Внезапно Таня перестала протирать инструмент и втянула носом воздух. Что-то встревожило ее. Она огляделась. Футляр, мирно лежащий на покрывале, был окутан золотым облаком. Она откинула накалившуюся крышку. Так вот что это был за запах – запах разогревшейся драконьей кожи. Внутри футляра золотистое свечение было еще ярче, еще напористее. Карман нетерпеливо пульсировал светом. То, что было внутри, требовало не медлить и взять его. Именно это Таня и сделала. Она поняла, что у нее осталось совсем мало времени, чтобы произнести имя. Три-четыре дня, а возможно, и меньше, или она никогда не узнает настоящей любви.
И от того, чье имя она произнесет, будет зависеть вся ее жизнь. Пуппер? Ванька? Ург, которого она никогда не увидит? Бейбарсов?
Внезапно она испытала сильное желание увидеть Ваньку Валялкина – обычного и надежного Ваньку, который один всегда и во всех ситуациях оставался собой. Увидеть независимо от локона – просто потому, что рядом с Ванькой ей всегда было надежнее всего.
Она попыталась связаться с ним по зудильнику, но на поцарапанном блюде высвечивался лишь кусок потолка с люстрой. Таня уже хотела разъединиться, когда на экране возникла физиономия Жоры Жикина. На волосах у Жикина была сеточка. В правой руке какая-то мазюкалка, которой он маскировал вскочивший над бровью угорь.
– Чего ты тут зудишь? Я оглох! – капризно сказал Жора.
– Позови Ваньку!
Жикин, кривляясь, поднес руку ко лбу.
– Слушаюсь, ваше сиятельство! Мчуся уже! Разрешите лететь?
– Его что, в номере нет? Зачем ты вообще берешь его зудильник?
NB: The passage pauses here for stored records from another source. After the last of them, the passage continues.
(** C12: [kill] takes [tickslock] while it holds the process table lock, and the
    timer interrupt takes the process table lock while it holds [tickslock].
    When one CPU runs the one and another CPU the other, the machine can reach
    a state that no further step of any CPU leaves: both spin for ever. *)
Theorem kill_tick_deadlock m a b r r' :
  booted m -> a <> b ->
  t_script (threads m a) = tick_locks ++ r -> t_script (threads m b) = kill_locks ++ r' ->
  exists m1, rtc mstep m m1 /\ forall m2, rtc mstep m1 m2 ->
    t_pc (threads m2 a) = Spin ptable_lock /\ t_pc (threads m2 b) = Spin tickslock.
Proof.
  intros Hb Hab Ha Hbs. pose proof (inv_booted m Hb) as I. destruct Hb as [Ht Hl].
  destruct (acquire_free m a tickslock _ I (proj1 (Ht a)) Ha (proj1 (Hl _)))
    as (m1 & R1 & I1 & P1 & S1 & H1 & T1 & L1).
  destruct (acquire_free m1 b ptable_lock (tl kill_locks ++ r') I1) as (m2 & R2 & I2 & P2 & S2 & H2 & T2 & L2).
  { rewrite T1 by done. apply Ht. }
  { rewrite T1 by done. done. }
  { rewrite L1 by done. apply Hl. }
  rewrite <- (T2 a) in P1, S1, H1 by done.
  assert (Hp : ptable_lock ∉ t_held (threads m2 a)).
  { intros Hin. apply Hab, (inv_excl m2 I2 a b ptable_lock Hin). rewrite H2. by left. }
  assert (Ht2 : tickslock ∉ t_held (threads m2 b)).
  { intros Hin. apply Hab. symmetry. apply (inv_excl m2 I2 b a tickslock Hin). rewrite H1. by left. }
  destruct (step_acquire m2 a _ _ I2 P1 S1) as [E3 I3].
  destruct (step_check _ a ptable_lock I3) as [E4 I4]; [by cbn; rewrite fset_eq|by cbn; rewrite fset_eq|].
  destruct (step_acquire _ b tickslock (drop 2 kill_locks ++ r') I4) as [E5 I5].
  { cbn. by rewrite !fset_ne by done. } { cbn. by rewrite !fset_ne by done. }
  destruct (step_check _ b tickslock I5) as [E6 I6]; [by cbn; rewrite fset_eq|by cbn; rewrite fset_eq; cbn; rewrite !fset_ne by done|].
  eexists. split; [|].
  - etrans; [exact R1|]. etrans; [exact R2|].
    eapply rtc_step_cpu; [exact E3|]. eapply rtc_step_cpu; [exact E4|].
    eapply rtc_step_cpu; [exact E5|]. eapply rtc_step_cpu; [exact E6|]. apply rtc_refl.
  - apply deadlocked; [exact I6|..]; split; cbn.
    + by rewrite !fset_ne, fset_eq by done.
    + rewrite !fset_eq. cbn. rewrite ?fset_eq. cbn. rewrite !fset_ne, H2 by done. by left.
    + by rewrite fset_eq.
    + rewrite !(fset_ne _ b), fset_eq by done. cbn. rewrite ?fset_eq. cbn. rewrite H1. by left.
Qed.

(** Two CPUs, the first in the timer interrupt and the second in [kill]. *)
Definition two_cpus : machine :=
  MkMachine (fun i => MkThread (MkCpu 0 false false) Idle
      (match i with 0%nat => tick_locks | 1%nat => kill_locks | _ => [] end) [])
    (fun _ => initlock "lock" inhabitant).

Lemma two_cpus_booted : booted two_cpus.
Proof. split; [|done]. intros [|[|i]]; vm_compute; done. Qed.

(** The accesses of the CPUs named, in turn. *)
Fixpoint run_cpus (ks : list nat) (m : machine) : machine :=
  match ks with
  | [] => m
  | i :: r => match cpu_step i m with Ok tt m' => run_cpus r m' | _ => m end
  end.

Lemma run_cpus_steps ks m : rtc mstep m (run_cpus ks m).
Proof.
  revert m. induction ks as [|i r IH]; intros m; cbn; [apply rtc_refl|].
  destruct (cpu_step i m) as [[] m'| | | |] eqn:E; try apply rtc_refl.
  by eapply rtc_step_cpu.
Qed.

Lemma run_cpus_any ks m : rtc any_step m (run_cpus ks m).
Proof. eapply rtc_subrel; [|apply run_cpus_steps]. intros. by apply mstep_any. Qed.

Lemma spinlock_mutual_exclusion_witness :
  let m := run_cpus [0; 1; 0; 1; 0; 1; 0]%nat two_cpus in
  t_held (threads m 0) = [0%nat] /\ t_held (threads m 1) = [1%nat] /\
  c_if (t_cpu (threads m 0)) = false /\ ncli (t_cpu (threads m 0)) = 1 /\ exists m', cpu_step 1 m = Ok tt m'.
Proof.
  intros m.
  destruct (spinlock_mutual_exclusion two_cpus m (booted_powered_on _ two_cpus_booted) (run_cpus_any _ _))
    as (_ & H & N & _ & _ & P).
  destruct (P two_cpus_booted (run_cpus_steps _ _)) as [Q _].
  split_and!; [by vm_compute..| | |apply Q]; [apply H; by vm_compute|rewrite N; by vm_compute].
Defined.

Lemma kill_tick_deadlock_witness :
  exists m1, rtc mstep two_cpus m1 /\ forall m2, rtc mstep m1 m2 ->
    t_pc (threads m2 0) = Spin 1 /\ t_pc (threads m2 1) = Spin 0.
Proof. apply (kill_tick_deadlock two_cpus 0 1 [] [] two_cpus_booted); done. Defined.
– Не переношу громких звуков. Особенно когда звонят не мне, – сказал Жикин и отсоединился.
Таня накинула плащ, заколола еще не просохшие волосы и выскользнула из комнаты. Прикованный в коридоре оборотень дружелюбно зазвенел цепью и заявил, что его скоро освободят, потому что шерсть на носу почти пропала.
– Когда я совсем выздоровлю, поиграем в Красную Шапочку? – предложил он, пуская клейкие пузыристые слюни.
– Обязательно, – сказала Таня, чтобы не расстраивать больного.
Дождь все моросил. Привязчивый, противный. Кажется, он имел намерение зарядить на весь следующий день.
Вскоре Таня была в главном общежитском корпусе Магфорда. Впервые. И нельзя сказать, чтобы он ее впечатлил. Все было очень чисто, очень функционально, очень просторно и... как-то совсем никак. Для пятизвездочного отеля это было бы в самый раз, а вот от школы волшебства смутно хотелось чего-то большего.
Впрочем, ожидания тем и интересны, что пример никогда не сходится с ответом.
В поисках комнаты, где жил Ванька, Таня обратилась к сидящему за конторкой эльфу. Эльф ничего не ответил, продолжая меланхолично жевать. Таня задала вопрос повторно. Эльф сердито посмотрел на нее и на мгновение приоткрыл рот. Таня заметила в зубах у него носок. Поняв, что у него стирка, Таня не стала ему мешать.
Надеясь встретить кого-нибудь знакомого, она стала подниматься по лестнице. Пролета через два она услышала шум, пошла на голоса и увидела небольшую толпу, человек в восемь-десять. Оглядываясь на белеющие в полумраке лица, Таня потянулась было к двери, но кто-то энергично оттащил ее за локоть.
– Спокуха, это я!.. Не ходи туда! Сюда ходи! – услышала она голос Гробыни.
– Привет! Почему не ходи?
– Пипенция наша буянит! – сказала Гробыня.
– А я не слышу.
– Сейчас все услышишь. Ложись! – распорядилась Склепова.
В комнате завизжали. Что-то разбилось. В двери образовалась дыра размером с кулак. Над их головами пронесся тяжелый бронзовый карниз для штор и, ударившись о стену, отрикошетил дальше по коридору.
– Ну Пипа! Смотри, сколько утешальщиков собралось, а ни один не сунется, – сказала Таня.
– Уф! Кажется, затишье! Все-таки интуитивная магия великая вещь! Накапливается, накапливается – а потом – бац! – и спасайся кто может! Как, никто не смог? Ну, я предупреждала! – заметила Гробыня.
– А из-за чего она бушует?
– Пуппер на нее внимания не обращает. Ну, это она и раньше знала и смирилась. А сегодня Бульона вроде с кем-то в окно видела. Шел с какой-то девицей по парку. Вот это был перебор. Последняя капля цианида ухлопала низколетящего мамонта, – сказала Склепова.
Пипа вновь зарыдала. Народ в коридоре предусмотрительно залег. На этот раз новых дыр в двери не появилось, зато стена содрогнулась так, что вместе с ней, казалось, покачнулся весь Магфорд.
– О, уже кроватки полетели! То ли еще будет! – удовлетворенно сказала Склепова и на четвереньках быстро забежала в комнату.
Таня последовала за ней. В комнате царил жуткий хаос. Похоже было, что в ней только что резвились циклопы.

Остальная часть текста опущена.